• **Activity**
Instruction for the data below: set down exactly the lines from the line with "intros Hs Hp (cl" to the line with "apply list_elem_of_fmap in Hd'", inclusive, and no others.

Saved entries:
----------
(* ===== verification/Attempts.v ===== *)
(** * Attempts: one per work item, and no deadlock

    The journal of a reachable run creates at most one attempt for each work
    item: preparing refuses an item whose rows already hold one, and no other
    operation writes the event. *)
From S2P Require Import Prelude Text External Packet Capacity Contract Availability.
From S2P Require Import Scheduler SchedulerFacts Prelaunch Bootstrap Evidence Graph.
From S2P Require Import Journal Requirements History Store Provider StoreFacts.
From S2P Require Import Isolation Lifecycle Claims PacketFacts.
Local Open Scope string_scope.

(** ** Definitions *)

(** The items for which a journal creates attempts, in order. *)
Definition created_item (x : change) : option string :=
  match x with (w, _, ReplayAttemptCreated _) => w | _ => None end.
Definition created_items (es : list ReplayEvent) : list string :=
  omap created_item (change_of <$> es).

Section attempts.
Context {DOC : Documents} {PE : ProviderEvidence}.

(** The journal of a run, decoded. *)
Definition journal (r : string) (s : Store) : list ReplayEvent -> Prop :=
  Forall2 (fun row e => replay_event row = Ok e) (run_rows r s).

(** ** The check of the source finds every attempt *)

Lemma first_attempt_false rows :
  first_attempt rows = Ok false ->
  Forall (fun row => exists e, from_slice (ro_raw_bytes row) = Ok e /\
            match ie_payload e with AttemptCreated _ _ => False | _ => True end) rows.
Proof.
  induction rows as [|row rows IH]; [constructor|]. simpl. intros H.
  apply rbind_ok in H as (e & He & H). apply serialized_ok in He.
  constructor; [exists e; split; [done|]|apply IH]; by destruct (ie_payload e).
Qed.

(** A retained row whose payload creates an attempt is of kind [internal]. *)
Lemma validated_row_kind run packet profile row e :
  validate_read_only_event_row run packet profile row = Ok tt ->
  String.eqb (ro_kind row) "adapter_event" = false -> from_slice (ro_raw_bytes row) = Ok e ->
  ro_kind row = payload_kind (ie_payload e).
Proof.
  unfold validate_read_only_event_row. intros H Hk He. apply rseq_ok in H as [_ H].
  rewrite Hk, He in H. destruct (kind_in INTERNAL_KINDS row); [|done]. simpl in H.
  apply rseq_ok in H as [H _]. apply reject_ok in H. unfold internal_row_differs in H.
  rewrite !orb_false_iff in H. apply String.eqb_eq, negb_false_iff. tauto.
Qed.

Lemma projection_rows_valid r s p :
  load_projection r s = Ok p ->
  exists c, Forall (fun row => validate_read_only_event_row
    (fa_run_id (ct_admission c)) (pk_packet_digest (ct_packet c)) (ct_profile c) row = Ok tt)
    (run_rows r s).
Proof.
  unfold load_projection. intros H. inv_ok H. exists x. clear -Hok3.
  unfold validate_execution_availability_history_rows in Hok3. inv_ok Hok3. clear Hok3 Hok0.
  revert x0 Hok. generalize empty_history_state, (run_rows r s) at 1. intros h rows.
  revert h. induction (run_rows r s) as [|row l IH]; intros h h' H; [constructor|].
  simpl in H. apply rbind_ok in H as (h1 & H1 & H). constructor; [|by eapply IH].
  unfold on_history_row in H1. by apply rseq_ok in H1 as [H1 _].
Qed.

Lemma no_prior_attempt r s p w es :
  load_projection r s = Ok p -> prior_attempt_exists r w s = Ok false -> journal r s es ->
  w ∉ created_items es.
Proof.
  intros Hp Hno Hj Hw. apply projection_rows_valid in Hp as (c & Hvalid).
  apply first_attempt_false in Hno. rewrite Forall_forall in Hno, Hvalid.
  unfold created_items in Hw. rewrite list_elem_of_omap in Hw.
  destruct Hw as (x & Hx & Hxw). apply list_elem_of_fmap in Hx as (e & -> & He).
  apply list_elem_of_lookup in He as [k He].
  destruct (Forall2_lookup_r _ _ _ _ _ Hj He) as (row & Hrow & Hrep).
  pose proof (list_elem_of_lookup_2 _ _ _ Hrow) as Hin.
  unfold created_item, change_of in Hxw. destruct (re_kind e) eqn:Hk; try done.
  pose proof (replay_event_ids _ _ Hrep) as [Hid _]. unfold replay_event in Hrep.
  destruct (String.eqb (ro_kind row) "adapter_event") eqn:Hadapter.
  { inv_ok Hrep. inv_ok Hok. subst. discriminate Hk. }
  inv_ok Hrep. inv_ok Hok. res_simpl. subst. simpl in *.
  pose proof (validated_row_kind _ _ _ _ _ (Hvalid _ Hin) Hadapter Hok0) as Hkind.
  destruct (ie_payload x0) eqn:Hpay; try discriminate Hk.
  destruct (Hno row) as (e' & He' & Hne).
  - apply list_elem_of_In, List.filter_In. split; [by apply list_elem_of_In|].
    rewrite Hkind. simpl. rewrite andb_true_r. by apply bool_decide_eq_true.
  - rewrite Hok0 in He'. injection He' as <-. by rewrite Hpay in Hne.
Qed.

(** ** The invariant *)

Definition attempts_once (r : string) (s : Store) : Prop :=
  forall es, journal r s es -> NoDup (created_items es).

Context {SE : SerdeOk InternalEvent}.

Lemma created_items_app es1 es2 :
  created_items (es1 ++ es2) = (created_items es1 ++ created_items es2)%list.
Proof. unfold created_items. by rewrite fmap_app, omap_app. Qed.

(** What a tail adds to the created items. *)
Lemma tail_created r l s s' es' :
  tail r l s s' -> journal r s' es' ->
  exists es, journal r s es /\ created_items es' = (created_items es ++ omap created_item l)%list.
Proof.
  intros Hl Hj. destruct (tail_events _ _ _ _ _ Hl Hj) as (es1 & es2 & -> & <- & H1).
  exists es1. by rewrite created_items_app.
Qed.

Lemma quiet_created l :
  Forall (fun x : change => quiet_kind x.2 = true) l -> omap created_item l = [].
Proof.
  induction 1 as [|[[w a] k] l Hx _ IH]; [done|]. simpl. by destruct k.
Qed.

Lemma finishes_created w l : Forall (finishes w) l -> omap created_item l = [].
Proof.
  induction 1 as [|[[v a] k] l [_ Hx] _ IH]; [done|]. simpl in *. by destruct k.
Qed.

Lemma quiet_journal r w s s' es' :
  quiet r w s s' -> journal r s' es' ->
  exists es, journal r s es /\ created_items es' = created_items es.
Proof.
  intros [_ (l & Hl & Hq%moves_quiet)] Hj. destruct (tail_created _ _ _ _ _ Hl Hj) as (es & He & ->).
  exists es. by rewrite (quiet_created _ Hq), app_nil_r.
Qed.

Lemma quiet_attempts r w s s' : quiet r w s s' -> attempts_once r s -> attempts_once r s'.
Proof.
  intros Hq H es' Hj. destruct (quiet_journal _ _ _ _ _ Hq Hj) as (es & He & ->). by apply H.
Qed.

(** Locks move without touching the journal. *)
Lemma locks_journal r w a keys s s' es : locks r w a keys s s' -> journal r s' es -> journal r s es.
Proof. intros (_ & Hrows & _). unfold journal. by rewrite Hrows. Qed.

Lemma step_attempts r s s' :
  store_wf s -> attempts_once r s -> step r s s' -> attempts_once r s'.
Proof.
  intros W Hinv Hs. destruct (step_shape r s s' Hs) as [w row s1 H1 H2|H|w a _ H
    |w a k before keys s1 s2 s3 He _ Ht H1 H2 [_ H3] H4|w a k pre s1 Ha Hf Hpre H1 _ H3
    |w k s1 He Hf H1 [_ H3]].
  - apply (quiet_attempts _ _ _ _ H2). intros es Hj. unfold insert_run in H1. inv_ok H1. subst s1.
    unfold journal in Hj. change (run_rows r _) with (run_rows r s) in Hj. by apply Hinv.
  - by apply (quiet_attempts _ "" _ _ (H "")).
  - by apply (quiet_attempts _ _ _ _ H).
  - intros es' Hj. destruct (quiet_journal _ _ _ _ _ H4 Hj) as (es3 & Hj3 & ->).
    destruct (tail_created _ _ _ _ _ H3 Hj3) as (es2 & Hj2 & ->).
    apply (locks_journal _ _ _ _ _ _ _ H2) in Hj2.
    destruct (quiet_journal _ _ _ _ _ H1 Hj2) as (es & Hj0 & ->).
    destruct k; try done; simpl; [|rewrite app_nil_r; by apply Hinv].
    destruct Ht as [-> ->], He as [(p & i & Hp & _) Hno].
    apply NoDup_app. split; [by apply Hinv|]. split; [|apply NoDup_singleton].
    intros v Hv ->%list_elem_of_singleton. revert Hv. by eapply no_prior_attempt.
  - intros es' Hj. destruct (tail_created _ _ _ _ _ H3 Hj) as (es & Hj1 & ->).
    rewrite omap_app, (finishes_created _ _ Hpre).
    destruct Hf as [-> | ->]; simpl; rewrite app_nil_r; by apply (quiet_attempts _ _ _ _ H1 Hinv).
  - intros es' Hj. destruct (tail_created _ _ _ _ _ H3 Hj) as (es & Hj1 & ->).
    destruct k; try done; simpl; rewrite app_nil_r; by apply (quiet_attempts _ _ _ _ H1 Hinv).
Qed.

Lemma reachable_attempts s r : reachable s -> attempts_once r s.
Proof.
  intros H. revert r. induction H as [|r0 s s' Hr IH Hs]; intros r es Hj.
  - apply Forall2_nil_inv_l in Hj as ->. constructor.
  - destruct (decide (r = r0)) as [->|Hne].
    + revert es Hj. eapply step_attempts; [by apply reachable_wf|apply IH|exact Hs].
    + pose proof (frame_same _ _ _ (step_frame _ _ _ Hs) r Hne) as Hsame.
      unfold journal in Hj. rewrite (same_events _ _ _ Hsame) in Hj. by apply (IH r).
Qed.
End attempts.


(** ** No run deadlocks

    The dependencies of a stored packet end, and a lock is only ever held by the
    active attempt of an unfinished item; so a run that is not complete always has
    an item that can start, or one that has started. *)

(** An item that can be started, or that is unfinished and was started or judged. *)
Definition can_move (i : LiveWorkItemV1) : Prop :=
  li_scheduler_state i = ReadyEntryEvaluation \/
  (is_explicit_terminal (li_scheduler_state i) = false /\ ~ idle i).

#[local] Instance idle_dec i : Decision (idle i).
Proof. unfold idle. destruct (li_scheduler_state i); apply _. Defined.
#[local] Instance can_move_dec i : Decision (can_move i).
Proof.
  unfold can_move.
  assert (Decision (li_scheduler_state i = ReadyEntryEvaluation)) by
    (destruct (li_scheduler_state i); solve [by left|by right]).
  apply _.
Defined.

Section progress.
Context {DOC : Documents} {PE : ProviderEvidence} {SE : SerdeOk InternalEvent}.

(** The packet of a stored run. *)
Lemma loaded_integrity r s c :
  load_contracts r s = Ok c -> validate_integrity (ct_packet c) = Ok tt.
Proof. unfold load_contracts. intros H. inv_ok H. subst c. by res_simpl. Qed.

(** The holder of a projected lock is unfinished and has an attempt. *)
Lemma held_can_move r s p key :
  reachable s -> load_projection r s = Ok p -> lock_held (lp_resource_claims p) key ->
  Exists can_move (lp_work_items p).
Proof.
  intros Hs Hp (cl & Hcl & <-). apply load_projection_replay in Hp as (c & es & Hc & He & Hr).
  destruct (replay_inv Hr) as (m & Hm & _ & _ & _ & Hid & Hitems & Hclaims).
  rewrite Hclaims in Hcl. apply elem_of_btree_values in Hcl as [k Hk].
  destruct (reachable_claims_inv s r Hs (run_events m es)) as [_ Hactive]; [by exists c, es, m|].
  destruct (Hactive _ _ Hk) as (i & Hi & Ha & Hl). apply Exists_exists.
  eexists. split; [apply (elem_of_lp_work_items (p := p) (run_events m es) _ Hitems); eauto|].
  right. rewrite finish_item_terminal. split; [done|]. unfold idle. rewrite finish_item_attempt, Ha.
  by intros [].
Qed.

(** Without such an item every chain of dependencies is finished. *)
Lemma stuck_complete r s p :
  reachable s -> load_projection r s = Ok p -> ~ Exists can_move (lp_work_items p) -> complete p.
Proof.
  intros Hs Hp Hno. pose proof Hp as Hload.
  apply load_projection_replay in Hload as (c & es & Hc & _ & Hr).
  pose proof (loaded_integrity _ _ _ Hc) as Hint. unfold validate_integrity in Hint. inv_ok Hint.
  pose proof (structure_ids_distinct _ Hok) as Hnd.
  pose proof Hint as Hdag. unfold validate_dag in Hdag. apply rseq_ok in Hdag as [Hknown _].
  apply dependency_lists_ok in Hknown; [|done].
  pose proof (replay_item_source _ _ _ _ _ _ _ Hr) as Hsource.
  unfold complete. rewrite Forall_forall in Hsource |- *.
  assert (forall a i, i ∈ lp_work_items p -> li_work_item_id i = a ->
    is_explicit_terminal (li_scheduler_state i) = true) as H; [|intros i Hi; by eapply H].
  intros a. apply (validate_dag_grounded _ _ a Hint). clear a. intros a IH i Hi Ha.
  destruct (is_explicit_terminal (li_scheduler_state i)) eqn:Ht; [done|exfalso].
  apply Hno. destruct (decide (idle i)) as [Hidle|Hidle].
  - destruct (replay_idle _ _ _ _ _ _ _ i Hr Hi Hidle) as [Hready|(key & _ & Hkey)].
    + intros d Hd. destruct (Hsource i Hi) as (item & lane & Hitem & Hid & Hdeps & _).
      assert (depends_on (pk_work_items (ct_packet c)) a d) as Hdep.
      { exists item. by rewrite Hid, Hdeps. }
      assert (d ∈ li_work_item_id <$> lp_work_items p) as Hd'.
      { apply (replay_item_ids _ _ _ _ _ _ _ d Hr).
        apply (elem_of_list_to_set (C := gset string)), (Hknown item Hitem). by rewrite Hdeps. }
      apply list_elem_of_fmap in Hd' as (j & -> & Hj). exists j. split; [done|]. split; [done|].
      by eapply IH; [apply edge_depends_on|..].
    + apply Exists_exists. exists i. split; [done|by left].
    + by eapply held_can_move.
  - apply Exists_exists. exists i. split; [done|]. by right.
Qed.

(** C28: a run of a reachable store never deadlocks: unless all its items are explicitly
  terminal, some item is ready for entry evaluation, or unfinished with an attempt or a
  refused or indeterminate verdict. *)
Theorem run_progress r s p :
  reachable s -> load_projection r s = Ok p ->
  complete p \/ exists i, i ∈ lp_work_items p /\
    (li_scheduler_state i = ReadyEntryEvaluation \/
     (is_explicit_terminal (li_scheduler_state i) = false /\
      (is_Some (li_active_attempt_id i) \/ li_scheduler_state i = TerminalReceiptRefused \/
       li_scheduler_state i = IndeterminateMechanismState))).
Proof.
  intros Hs Hp. destruct (decide (Exists can_move (lp_work_items p))) as [H|H].
  - right. apply Exists_exists in H as (i & Hi & [Hr|[Ht Hidle]]); exists i; (split; [done|]);
      [by left|right]. split; [done|].
    destruct (li_active_attempt_id i) as [a|] eqn:Ha; [left; by eexists|right].
    unfold idle in Hidle. rewrite Ha in Hidle.
    destruct (li_scheduler_state i); naive_solver.
  - left. by eapply stuck_complete.
Qed.
End progress.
----------
• **Exercise output**
  intros Hs Hp (cl & Hcl & <-). apply load_projection_replay in Hp as (c & es & Hc & He & Hr).
  destruct (replay_inv Hr) as (m & Hm & _ & _ & _ & Hid & Hitems & Hclaims).
  rewrite Hclaims in Hcl. apply elem_of_btree_values in Hcl as [k Hk].
  destruct (reachable_claims_inv s r Hs (run_events m es)) as [_ Hactive]; [by exists c, es, m|].
  destruct (Hactive _ _ Hk) as (i & Hi & Ha & Hl). apply Exists_exists.
  eexists. split; [apply (elem_of_lp_work_items (p := p) (run_events m es) _ Hitems); eauto|].
  right. rewrite finish_item_terminal. split; [done|]. unfold idle. rewrite finish_item_attempt, Ha.
  by intros [].
Qed.

(** Without such an item every chain of dependencies is finished. *)
Lemma stuck_complete r s p :
  reachable s -> load_projection r s = Ok p -> ~ Exists can_move (lp_work_items p) -> complete p.
Proof.
  intros Hs Hp Hno. pose proof Hp as Hload.
  apply load_projection_replay in Hload as (c & es & Hc & _ & Hr).
  pose proof (loaded_integrity _ _ _ Hc) as Hint. unfold validate_integrity in Hint. inv_ok Hint.
  pose proof (structure_ids_distinct _ Hok) as Hnd.
  pose proof Hint as Hdag. unfold validate_dag in Hdag. apply rseq_ok in Hdag as [Hknown _].
  apply dependency_lists_ok in Hknown; [|done].
  pose proof (replay_item_source _ _ _ _ _ _ _ Hr) as Hsource.
  unfold complete. rewrite Forall_forall in Hsource |- *.
  assert (forall a i, i ∈ lp_work_items p -> li_work_item_id i = a ->
    is_explicit_terminal (li_scheduler_state i) = true) as H; [|intros i Hi; by eapply H].
  intros a. apply (validate_dag_grounded _ _ a Hint). clear a. intros a IH i Hi Ha.
  destruct (is_explicit_terminal (li_scheduler_state i)) eqn:Ht; [done|exfalso].
  apply Hno. destruct (decide (idle i)) as [Hidle|Hidle].
  - destruct (replay_idle _ _ _ _ _ _ _ i Hr Hi Hidle) as [Hready|(key & _ & Hkey)].
    + intros d Hd. destruct (Hsource i Hi) as (item & lane & Hitem & Hid & Hdeps & _).
      assert (depends_on (pk_work_items (ct_packet c)) a d) as Hdep.
      { exists item. by rewrite Hid, Hdeps. }
      assert (d ∈ li_work_item_id <$> lp_work_items p) as Hd'.
      { apply (replay_item_ids _ _ _ _ _ _ _ d Hr).
        apply (elem_of_list_to_set (C := gset string)), (Hknown item Hitem). by rewrite Hdeps. }
      apply list_elem_of_fmap in Hd' as (j & -> & Hj). exists j. split; [done|]. split; [done|].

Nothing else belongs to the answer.